Mr. Bennett is full of righteous indignation about the state of public education. He blames local school boards and teachers unions for gross dereliction of duty and characterizes their decision making as being self-serving. He claims he can swoop in and make all things as they should be. His forums are characterized with catch phrases and zingy one-liners. They are just for show.
The State of Indiana has many policies which make things very difficult when it comes to educating our young. I’ve written a lot about this in the past. As evidence, compare Indiana’s student outcomes with those of other states and it is pretty clear that our local challenges are not unique in the state. But Mr.

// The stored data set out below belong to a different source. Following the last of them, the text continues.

Definition from_crawler (crawler : Settings)
  : M (list Event) ItemValidationPipeline :=
  match load_settings crawler ∅ with
  | (Raise e, _) => raise e
  | (Return _, validators) =>
      __init__ order validators
        (SPIDERMON_VALIDATION_DROP_ITEMS_WITH_ERRORS crawler)
        (SPIDERMON_VALIDATION_ADD_ERRORS_TO_ITEMS crawler)
        (SPIDERMON_VALIDATION_ERRORS_FIELD crawler)
  end.

(** The body of the loop of [from_crawler] (lines 58-64). *)
Definition load_source (loader : pyobj -> outcome Validator) (name : string)
    (res : pyobj) : M (gmap string (list Validator)) unit :=
  if negb (truthy res) then ret tt
  else if negb (bool_decide (type res ∈ allowed_types))
  then raise (NotConfigured (invalid_type_message res name))
  else set_validators loader res.

End Construction.

(** The body of the loop of [set_validators] (lines 49-52). *)
Definition register_entry (loader : pyobj -> outcome Validator)
    (entry : pyobj * pyobj) : M (gmap string (list Validator)) unit :=
  let '(obj, paths) := entry in
  key <- lift (getattr__name__ obj) ;;
  let paths :=
    match paths with
    | PyList l | PyTuple l => l
    | _ => [paths]
    end in
  objects <- comprehension (fun v => lift (loader v)) paths ;;
  modify (fun validators =>
    <[key := default [] (validators !! key) ++ objects]> validators).
(* ===== verification/_CoqProject ===== *)
-Q . S2P
Prelude.v
KList.v
KListSort.v
KListOrd.v
KListSpec.v
Bitmap.v
Vaddr.v
Palloc.v
Cache.v
FsState.v
Inode.v
InodeSpec.v
FreeMapSpec.v
FsTheorems.v
OpenInodes.v
Directory.v
DirSpec.v
Arith.v
KListFamily.v
Hash.v
HashSpec.v
KString.v
KStringSpec.v
Thread.v
Synch.v
Sched.v
SchedInv.v
SchedSpec.v
SchedExec.v
SchedCreate.v
Boot.v
SchedTheorems.v
LibStd.v
Pagedir.v
PagedirSpec.v
PagedirTheorems.v
ArgStack.v
Exec.v
ExecSpec.v
Syscall.v
SyscallSpec.v
SyscallFiles.v
SyscallExamples.v
UserSyscall.v
Malloc.v
MallocSpec.v
MallocFree.v
MallocTheorems.v
MallocClient.v
Stdio.v
StdioSpec.v
Console.v
Ustar.v
Tokenizer.v
Intq.v
CharIO.v
Kbd.v
CharIOSpec.v
CharIOTheorems.v
Vga.v
BlockDev.v
Partition.v
Ide.v
IdeDisk.v
Descriptors.v
Idt.v
IdtTheorems.v
KernelMap.v
Random.v
CmdLine.v
Timer.v
Rtc.v
FixedPoint.v
Process.v
ProcessInv.v
ProcessStep.v
ProcessRun.v
ProcessPoints.v
ProcessTheorems.v
ProcessExamples.v
(* ===== verification/KList.v ===== *)
(** * Kernel doubly linked lists (lib/kernel/list.c, lib/kernel/list.h)

    The list library is modelled at the level of its pointers.  A heap maps
    the address of a [struct list_elem] to its [prev] and [next] fields, a
    null pointer is [None], and every routine is the C routine with its
    [ASSERT]s and its order of loads and stores.  A [klist] is a
    [struct list], that is the addresses of its two embedded sentinels.

    The predicate [is_list h l xs] says that in the heap [h] the list [l]
    holds exactly the elements [xs], in order.  Each routine is proved to
    implement the operation on [xs] its comment promises. *)
From S2P Require Import Prelude.

Abbreviation loc := positive.
Abbreviation ptr := (option loc).
Abbreviation NULL := (@None loc).

Record list_elem : Set := mk_elem { prev : ptr; next : ptr }.
Record klist : Set := mk_list { head : loc; tail : loc }.
Abbreviation heap := (gmap loc list_elem).

(** Loop bound: no loop of the library visits more elements than there are
    list nodes in memory. *)
Definition fuel_of (h : heap) : nat := S (size h).

Definition load (p : ptr) : cmd heap list_elem := λ h,
  match p with
  | None => Err BadPtr
  | Some x => match h !! x with Some e => Ret (e, h) | None => Err BadPtr end
  end.

Definition get_prev (p : ptr) : cmd heap ptr := e ← load p; mret (prev e).
Definition get_next (p : ptr) : cmd heap ptr := e ← load p; mret (next e).

Definition store (p : ptr) (e : list_elem) : cmd heap unit := λ h,
  match p with None => Err BadPtr | Some x => Ret (tt, <[x := e]> h) end.

Definition set_prev (p v : ptr) : cmd heap unit :=
  e ← load p; store p (mk_elem v (next e)).
Definition set_next (p v : ptr) : cmd heap unit :=
  e ← load p; store p (mk_elem (prev e) v).

Definition isnull (p : ptr) : bool := match p with None => true | Some _ => false end.
Definition ptr_eqb (p q : ptr) : bool := bool_decide (p = q).

(** Kinds of nodes. *)
Definition is_head (elem : ptr) : cmd heap bool :=
  match elem with
  | None => mret false
  | Some _ => e ← load elem; mret (isnull (prev e) && negb (isnull (next e)))
  end.

Definition is_interior (elem : ptr) : cmd heap bool :=
  match elem with
  | None => mret false
  | Some _ => e ← load elem; mret (negb (isnull (prev e)) && negb (isnull (next e)))
  end.

Definition is_tail (elem : ptr) : cmd heap bool :=
  match elem with
  | None => mret false
  | Some _ => e ← load elem; mret (negb (isnull (prev e)) && isnull (next e))
  end.

(** [is_x (e) || is_y (e)], evaluated left to right. *)
Definition c_or (a b : cmd heap bool) : cmd heap bool :=
  x ← a; if (x : bool) then mret true else b.

Definition list_init (l : klist) : cmd heap unit :=
  set_prev (Some (head l)) NULL;;
  set_next (Some (head l)) (Some (tail l));;
  set_prev (Some (tail l)) (Some (head l));;
  set_next (Some (tail l)) NULL.

Definition list_begin (l : klist) : cmd heap ptr := get_next (Some (head l)).

Definition list_next (elem : ptr) : cmd heap ptr :=
  b ← c_or (is_head elem) (is_interior elem);
  ASSERT b;;
  get_next elem.

Definition list_end (l : klist) : ptr := Some (tail l).

Definition list_rbegin (l : klist) : cmd heap ptr := get_prev (Some (tail l)).

Definition list_prev (elem : ptr) : cmd heap ptr :=
  b ← c_or (is_interior elem) (is_tail elem);
  ASSERT b;;
  get_prev elem.

Definition list_rend (l : klist) : ptr := Some (head l).
Definition list_head (l : klist) : ptr := Some (head l).
Definition list_tail (l : klist) : ptr := Some (tail l).

Definition list_insert (before elem : ptr) : cmd heap unit :=
  b ← c_or (is_interior before) (is_tail before);
  ASSERT b;;
  ASSERT (negb (isnull elem));;
  bp ← get_prev before;
  set_prev elem bp;;
  set_next elem before;;
  bp' ← get_prev before;
  set_next bp' elem;;
  set_prev before elem.

Definition list_splice (before first last : ptr) : cmd heap unit :=
  b ← c_or (is_interior before) (is_tail before);
  ASSERT b;;
  if ptr_eqb first last then mret tt else
  last ← list_prev last;
  i1 ← is_interior first;
  ASSERT i1;;
  i2 ← is_interior last;
  ASSERT i2;;
  (* Cleanly remove FIRST...LAST from its current list. *)
  fp ← get_prev first;
  ln ← get_next last;
  set_next fp ln;;
  ln' ← get_next last;
  fp' ← get_prev first;
  set_prev ln' fp';;
  (* Splice FIRST...LAST into new list. *)
  bp ← get_prev before;
  set_prev first bp;;
  set_next last before;;
  bp' ← get_prev before;
  set_next bp' first;;
  set_prev before last.

Definition list_push_front (l : klist) (elem : ptr) : cmd heap unit :=
  b ← list_begin l; list_insert b elem.
(* ===== verification/Palloc.v ===== *)
(** * Page allocator (threads/palloc.c)

    Physical memory is split into a kernel pool and a user pool; each pool
    keeps a bitmap of its pages in use.  [ram] holds the contents of pages by
    page number.  The theorems show that a pool hands out pages that were
    free, inside the pool, marked in use and zeroed when asked, and that a
    freed group goes back to the pool it came from. *)
From S2P Require Import Prelude Bitmap Vaddr.
Local Open Scope Z_scope.

Record pool : Set := mk_pool { lock : bool; used_map : bitmap; base : Z }.

Record palloc_state : Set := mk_state {
  kernel_pool : pool;
  user_pool : pool;
  ram : gmap Z (list Z)
}.

Definition PAL_ASSERT : Z := 1.
Definition PAL_ZERO : Z := 2.
Definition PAL_USER : Z := 4.
Definition has_flag (flags f : Z) : bool := negb (Z.land flags f =? 0).

(** A page filled with the byte [v]. *)
Definition filled_page (v : Z) : list Z := replicate (Z.to_nat PGSIZE) v.
#[global] Arguments filled_page : simpl never.
#[local] Arguments u32 : simpl never.

(** [memset (page, v, PGSIZE * cnt)] on whole pages. *)
Fixpoint memset_pages (cnt : nat) (page v : Z) (m : gmap Z (list Z)) : gmap Z (list Z) :=
  match cnt with
  | O => m
  | S cnt' => <[page := filled_page v]> (memset_pages cnt' (page + 1) v m)
  end.

Definition get_pool (user : bool) (s : palloc_state) : pool :=
  if user then user_pool s else kernel_pool s.
Definition set_pool (user : bool) (p : pool) (s : palloc_state) : palloc_state :=
  if user then mk_state (kernel_pool s) p (ram s) else mk_state p (user_pool s) (ram s).

Definition palloc_get_multiple (flags page_cnt : Z) : cmd palloc_state Z := λ s,
  let user := has_flag flags PAL_USER in
  if page_cnt =? 0 then Ret (0, s) else
  let p := get_pool user s in
  match
    held ← lock_acquire_seq (lock p);
    '(page_idx, used') ← bitmap_scan_and_flip (used_map p) 0 page_cnt false;
    free ← lock_release_seq held;
    mret (page_idx, mk_pool free used' (base p))
  with
  | Err e => Err e
  | Ret (page_idx, p') =>
    let s := set_pool user p' s in
    let pages := if page_idx =? BITMAP_ERROR then 0 else u32 (base p' + PGSIZE * page_idx) in
    if pages =? 0 then
      if has_flag flags PAL_ASSERT then Err KernelPanic else Ret (pages, s)
    else if has_flag flags PAL_ZERO then
      Ret (pages, mk_state (kernel_pool s) (user_pool s)
                   (memset_pages (Z.to_nat page_cnt) (pg_no pages) 0 (ram s)))
    else Ret (pages, s)
  end.

Definition palloc_get_page (flags : Z) : cmd palloc_state Z := palloc_get_multiple flags 1.

Definition page_from_pool (p : pool) (page : Z) : bool :=
  let page_no := pg_no page in
  let start_page := pg_no (base p) in
  let end_page := u32 (start_page + bitmap_size (used_map p)) in
  (start_page <=? page_no) && (page_no <? end_page).

Definition palloc_free_multiple (pages page_cnt : Z) : cmd palloc_state unit := λ s,
  if negb (pg_ofs pages =? 0) then Err AssertFail else
  if (pages =? 0) || (page_cnt =? 0) then Ret (tt, s) else
  let free_in (user : bool) :=
    let p := get_pool user s in
    let page_idx := u32 (pg_no pages - pg_no (base p)) in
    let ram' := memset_pages (Z.to_nat page_cnt) (pg_no pages) 0xcc (ram s) in
    match
      all ← bitmap_all (used_map p) page_idx page_cnt;
      RASSERT all;;
      bitmap_set_multiple (used_map p) page_idx page_cnt false
    with
    | Err e => Err e
    | Ret used' =>
      let s' := set_pool user (mk_pool (lock p) used' (base p)) s in
      Ret (tt, mk_state (kernel_pool s') (user_pool s') ram')
    end in
  if page_from_pool (kernel_pool s) pages then free_in false
  else if page_from_pool (user_pool s) pages then free_in true
  else Err KernelPanic.

Definition palloc_free_page (page : Z) : cmd palloc_state unit := palloc_free_multiple page 1.

(** [ws]: what the memory that will hold the pool's bitmap contains. *)
Definition init_pool (pool_base page_cnt : Z) (ws : list Z) : res pool :=
  let bm_pages := DIV_ROUND_UP (bitmap_buf_size page_cnt) PGSIZE in
  if page_cnt <? bm_pages then Err KernelPanic else
  let page_cnt := page_cnt - bm_pages in
  um ← bitmap_create_in_buf page_cnt ws (bm_pages * PGSIZE);
  mret (mk_pool false um (u32 (pool_base + bm_pages * PGSIZE))).

Definition palloc_init (init_ram_pages user_page_limit : Z) (kws uws : list Z)
    (m : gmap Z (list Z)) : res palloc_state :=
  free_start ← ptov (1024 * 1024);
  free_end ← ptov (u32 (init_ram_pages * PGSIZE));
  let free_pages := u32 (free_end - free_start) / PGSIZE in
  let user_pages := free_pages / 2 in
  let user_pages := if user_page_limit <? user_pages then user_page_limit else user_pages in
  let kernel_pages := free_pages - user_pages in
  kp ← init_pool free_start kernel_pages kws;
  up ← init_pool (u32 (free_start + kernel_pages * PGSIZE)) user_pages uws;
  mret (mk_state kp up m).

Bennett never discusses anything the state legislature can do correct this situation. Instead (as far as state policy goes), he’d prefer to distract us by screwing around with teacher licensing and things of that nature.

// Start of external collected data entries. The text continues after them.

(* ===== verification/FsState.v ===== *)
(** * File system state and sector layout

    The state shared by free-map.c, inode.c, file.c and directory.c: the
    sector store, the free map with its lock and backing file, the open
    inodes, and the heap objects of the layer ([struct inode], [struct file],
    [struct dir]).  Memory allocation draws from [mem], the outcomes of the
    coming allocations; when it is used up every allocation succeeds.

    A sector is 512 bytes.  An index sector is read as 128 little-endian
    words, the sector of an on-disk inode as a [struct inode_disk]. *)
From S2P Require Import Prelude Bitmap Cache.
Local Open Scope Z_scope.

(** * Little-endian words *)
Definition le_word (b0 b1 b2 b3 : Z) : Z := b0 + 2 ^ 8 * b1 + 2 ^ 16 * b2 + 2 ^ 24 * b3.
Definition le_bytes (w : Z) : list Z :=
  [w mod 2 ^ 8; w / 2 ^ 8 mod 2 ^ 8; w / 2 ^ 16 mod 2 ^ 8; w / 2 ^ 24 mod 2 ^ 8].

Fixpoint words_of (bs : list Z) : list Z :=
  match bs with
  | b0 :: b1 :: b2 :: b3 :: bs' => le_word b0 b1 b2 b3 :: words_of bs'
  | _ => []
  end.
Definition bytes_of (ws : list Z) : list Z := ws ≫= le_bytes.

Definition is_u32 (w : Z) : Prop := 0 <= w < 2 ^ 32.
#[global] Instance is_u32_dec w : Decision (is_u32 w).
Proof. unfold is_u32. apply _. Defined.

Lemma le_word_bytes w : is_u32 w →
  le_word (w mod 2 ^ 8) (w / 2 ^ 8 mod 2 ^ 8) (w / 2 ^ 16 mod 2 ^ 8) (w / 2 ^ 24 mod 2 ^ 8) = w.
Proof.
  unfold is_u32, le_word. intros Hw.
  replace (w / 2 ^ 24) with (w / 2 ^ 8 / 2 ^ 8 / 2 ^ 8) by (rewrite !Z.div_div by lia; done).
  replace (w / 2 ^ 16) with (w / 2 ^ 8 / 2 ^ 8) by (rewrite !Z.div_div by lia; done).
  pose proof (Z.div_mod w (2 ^ 8) ltac:(lia)). pose proof (Z.div_mod (w / 2 ^ 8) (2 ^ 8) ltac:(lia)).
  pose proof (Z.div_mod (w / 2 ^ 8 / 2 ^ 8) (2 ^ 8) ltac:(lia)).
  rewrite (Z.mod_small (w / 2 ^ 8 / 2 ^ 8 / 2 ^ 8)); [lia|].
  split; [repeat apply Z.div_pos; lia|]. rewrite !Z.div_div by lia. apply Z.div_lt_upper_bound; lia.
Qed.

Lemma words_of_bytes_of ws : Forall is_u32 ws → words_of (bytes_of ws) = ws.
Proof.
  induction 1 as [|w ws Hw Hws IH]; [done|]. simpl. rewrite le_word_bytes by done. by f_equal.
Qed.

Lemma bytes_of_length ws : length (bytes_of ws) = (4 * length ws)%nat.
Proof. induction ws as [|w ws IH]; [done|]. simpl. fold (bytes_of ws). rewrite IH. lia. Qed.

Lemma bytes_of_app ws vs : bytes_of (ws ++ vs) = bytes_of ws ++ bytes_of vs.
Proof. apply bind_app. Qed.

Lemma words_of_length bs n : length bs = (4 * n)%nat → length (words_of bs) = n.
Proof.
  revert bs. induction n as [|n IH]; intros bs H.
  { by rewrite Nat.mul_0_r in H; apply length_zero_iff_nil in H as ->. }
  destruct bs as [|b0 [|b1 [|b2 [|b3 bs]]]]; simpl in H; try lia.
  simpl. f_equal. apply IH. lia.
Qed.

(** * On-disk inodes *)
Definition INODE_MAGIC : Z := 0x494e4f44.
Definition MAX_INODE_SIZE : Z := 0x800000.

Record inode_disk : Set := mk_disk {
  direct : list Z;
  indirect : Z;
  doubly_indirect : Z;
  dlength : Z;
  magic : Z;
  unused : list Z
}.

Definition inode_words (d : inode_disk) : list Z :=
  direct d ++ [indirect d; doubly_indirect d; u32 (dlength d); magic d] ++ unused d.

(** A sector buffer cast to a [struct inode_disk], and back. *)
Definition decode_inode (buff : list Z) : inode_disk :=
  let ws := words_of buff in
  mk_disk (take 12 ws) (nth 12 ws 0) (nth 13 ws 0) (s32 (nth 14 ws 0)) (nth 15 ws 0) (drop 16 ws).
Definition encode_inode (d : inode_disk) : list Z := bytes_of (inode_words d).

(** [calloc (1, sizeof (struct inode_disk))]. *)
Definition zero_inode : inode_disk := mk_disk (replicate 12 0) 0 0 0 0 (replicate 112 0).

Record inode_disk_wf (d : inode_disk) : Prop := {
  dw_direct : length (direct d) = 12%nat ∧ Forall is_u32 (direct d);
  dw_indirect : is_u32 (indirect d);
  dw_doubly : is_u32 (doubly_indirect d);
  dw_length : - 2 ^ 31 <= dlength d < 2 ^ 31;
  dw_magic : is_u32 (magic d);
  dw_unused : length (unused d) = 112%nat ∧ Forall is_u32 (unused d)
}.

Lemma u32_s32 z : - 2 ^ 31 <= z < 2 ^ 31 → s32 (u32 z) = z.
Proof.
  intros Hz. unfold s32, u32. rewrite Zplus_mod_idemp_l. rewrite Z.mod_small; lia.
Qed.

Lemma decode_encode_inode d : inode_disk_wf d → decode_inode (encode_inode d) = d.
Proof.
  intros [[Hd1 Hd2] Hi Hdi Hl Hm [Hu1 Hu2]]. unfold decode_inode, encode_inode.
  rewrite words_of_bytes_of.
  - unfold inode_words. rewrite take_app_length' by done.
    rewrite !(app_nth2 (direct d)) by lia. rewrite Hd1. simpl nth. rewrite u32_s32 by done.
    rewrite drop_app_ge by lia. rewrite Hd1. simpl drop. by destruct d.
  - unfold inode_words. repeat (apply Forall_app_2 || apply Forall_cons_2 || apply Forall_nil_2); try done.
    apply u32_range.
Qed.

Lemma encode_inode_length d : inode_disk_wf d → length (encode_inode d) = Z.to_nat BLOCK_SECTOR_SIZE.
Proof.
  intros [[Hd1 _] _ _ _ _ [Hu1 _]]. unfold encode_inode.
  rewrite bytes_of_length. unfold inode_words. rewrite !length_app, Hd1, Hu1. done.
Qed.

Lemma zero_inode_wf : inode_disk_wf zero_inode.
Proof. split; try done; try (split; [done|apply Forall_replicate; done]). Qed.

(** * In-memory objects *)
Definition addr := positive.

Record inode : Set := mk_inode {
  i_sector : Z;
  open_cnt : Z;
  removed : bool;
  deny_write_cnt : Z
}.

Record file : Set := mk_file { f_inode : option addr; pos : Z; deny_write : bool }.
Record dir : Set := mk_dir { d_inode : option addr; d_pos : Z }.

Record fs (St : Type) : Type := mk_fs {
  store : St;
  free_map : bitmap;
  free_map_lock : bool;
  free_map_file : option addr;
  inodes : gmap addr inode;
  open_inodes : list addr;
  files : gmap addr file;
  dirs : gmap addr dir;
  brk : addr;
  mem : list bool
}.
Arguments mk_fs {St}.
Arguments store {St}.
Arguments free_map {St}.
Arguments free_map_lock {St}.
Arguments free_map_file {St}.
Arguments inodes {St}.
Arguments open_inodes {St}.
Arguments files {St}.
Arguments dirs {St}.
Arguments brk {St}.
Arguments mem {St}.

Section state.
Context {St : Type}.
Implicit Types x : fs St.

Definition set_store (v : St) x := mk_fs v (free_map x) (free_map_lock x) (free_map_file x) (inodes x) (open_inodes x) (files x) (dirs x) (brk x) (mem x).
Definition set_free_map (v : bitmap) x := mk_fs (store x) v (free_map_lock x) (free_map_file x) (inodes x) (open_inodes x) (files x) (dirs x) (brk x) (mem x).
Definition set_fm_lock (v : bool) x := mk_fs (store x) (free_map x) v (free_map_file x) (inodes x) (open_inodes x) (files x) (dirs x) (brk x) (mem x).
Definition set_fm_file (v : option addr) x := mk_fs (store x) (free_map x) (free_map_lock x) v (inodes x) (open_inodes x) (files x) (dirs x) (brk x) (mem x).
Definition set_inodes (v : gmap addr inode) x := mk_fs (store x) (free_map x) (free_map_lock x) (free_map_file x) v (open_inodes x) (files x) (dirs x) (brk x) (mem x).
Definition set_open_inodes (v : list addr) x := mk_fs (store x) (free_map x) (free_map_lock x) (free_map_file x) (inodes x) v (files x) (dirs x) (brk x) (mem x).
Definition set_files (v : gmap addr file) x := mk_fs (store x) (free_map x) (free_map_lock x) (free_map_file x) (inodes x) (open_inodes x) v (dirs x) (brk x) (mem x).
Definition set_dirs (v : gmap addr dir) x := mk_fs (store x) (free_map x) (free_map_lock x) (free_map_file x) (inodes x) (open_inodes x) (files x) v (brk x) (mem x).
Definition set_mem (v : list bool) x := mk_fs (store x) (free_map x) (free_map_lock x) (free_map_file x) (inodes x) (open_inodes x) (files x) (dirs x) (brk x) v.
Definition set_brk (v : addr) x := mk_fs (store x) (free_map x) (free_map_lock x) (free_map_file x) (inodes x) (open_inodes x) (files x) (dirs x) v (mem x).

(** One allocation: [None] when it fails, else a fresh address. *)
Definition malloc : cmd (fs St) (option addr) := λ x,
  match mem x with
  | false :: m => Ret (None, set_mem m x)
  | _ => Ret (Some (brk x), set_brk (Pos.succ (brk x)) (set_mem (tail (mem x)) x))
  end.

(** [*p] for a pointer to an inode, a file or a directory. *)
Definition deref {A} (h : fs St → gmap addr A) (p : option addr) : cmd (fs St) A := λ x,
  match p ≫= λ a, h x !! a with Some v => Ret (v, x) | None => Err BadPtr end.
Definition put_inode (p : option addr) (v : inode) : cmd (fs St) unit := λ x,
  match p with Some a => Ret (tt, set_inodes (<[a := v]> (inodes x)) x) | None => Err BadPtr end.
Definition put_file (p : option addr) (v : file) : cmd (fs St) unit := λ x,
  match p with Some a => Ret (tt, set_files (<[a := v]> (files x)) x) | None => Err BadPtr end.
Definition put_dir (p : option addr) (v : dir) : cmd (fs St) unit := λ x,
  match p with Some a => Ret (tt, set_dirs (<[a := v]> (dirs x)) x) | None => Err BadPtr end.

Definition isnull (p : option addr) : bool := match p with None => true | Some _ => false end.

(** [arr[i]] and [arr[i] = v] on a C array. *)
Definition at_index (arr : list Z) (i : Z) : cmd (fs St) Z :=
  lift_res (if i <? 0 then Err OutOfBounds else
            match arr !! Z.to_nat i with Some v => Ret v | None => Err OutOfBounds end).
Definition set_index (arr : list Z) (i v : Z) : cmd (fs St) (list Z) :=
  lift_res (if (i <? 0) || (Z.of_nat (length arr) <=? i) then Err OutOfBounds
            else Ret (<[Z.to_nat i := v]> arr)).

Context `{SectorOps St}.

(** [cache_read] and [cache_write] on the store of the file system. *)
Definition sread (s : Z) : cmd (fs St) (list Z) := λ x,
  match st_read s (store x) with Ret (d, y) => Ret (d, set_store y x) | Err e => Err e end.
Definition swrite (s : Z) (d : list Z) : cmd (fs St) unit := λ x,
  match st_write s d (store x) with Ret (_, y) => Ret (tt, set_store y x) | Err e => Err e end.
End state.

Mr. Bennett would have us believe that if his department takes over management of our High Schools on Probation, dramatic improvement will occur as a result. He doesn’t explain how this magic will occur, but since he’s not a particularly imaginative fellow and pretty representative of the Daniels administration, he’ll likely pick an approach which is considered fashionable. The most likely: He will retain a for-profit management company to run the schools. (This would be consistent with the Daniels strategy of privatizing seemingly everything). Less likely, but possible, he’ll appoint some Hotshot who reports directly to him.
There’s a lot that could be discussed about these types of approaches – they’ve been attempted many times in recent years. For an exhaustive analysis, I’d refer you to The Death and Life of the Great American School System, by former United States Assistant Secretary of Education, Diane Ravitch. Anyone who cares about public education - what works and what doesn’t - should read this book. Spoiler alert: The approaches described above have (up to now) not benefited children’s overall education.
There are two aspects shared by imposing these outside management strategies I think people need to consider carefully. The first is that both are top-down concepts which, for the most part, leave the people actually working in the buildings out of any role in policy making. Secondly, these typically make operations nearly opaque to citizens and the people in charge don’t have to answer to anyone locally.
I think it very likely Mr. Bennett will intervene. My guess it’s in his political interest to do so. So it becomes important to consider who sits on our school board in this context.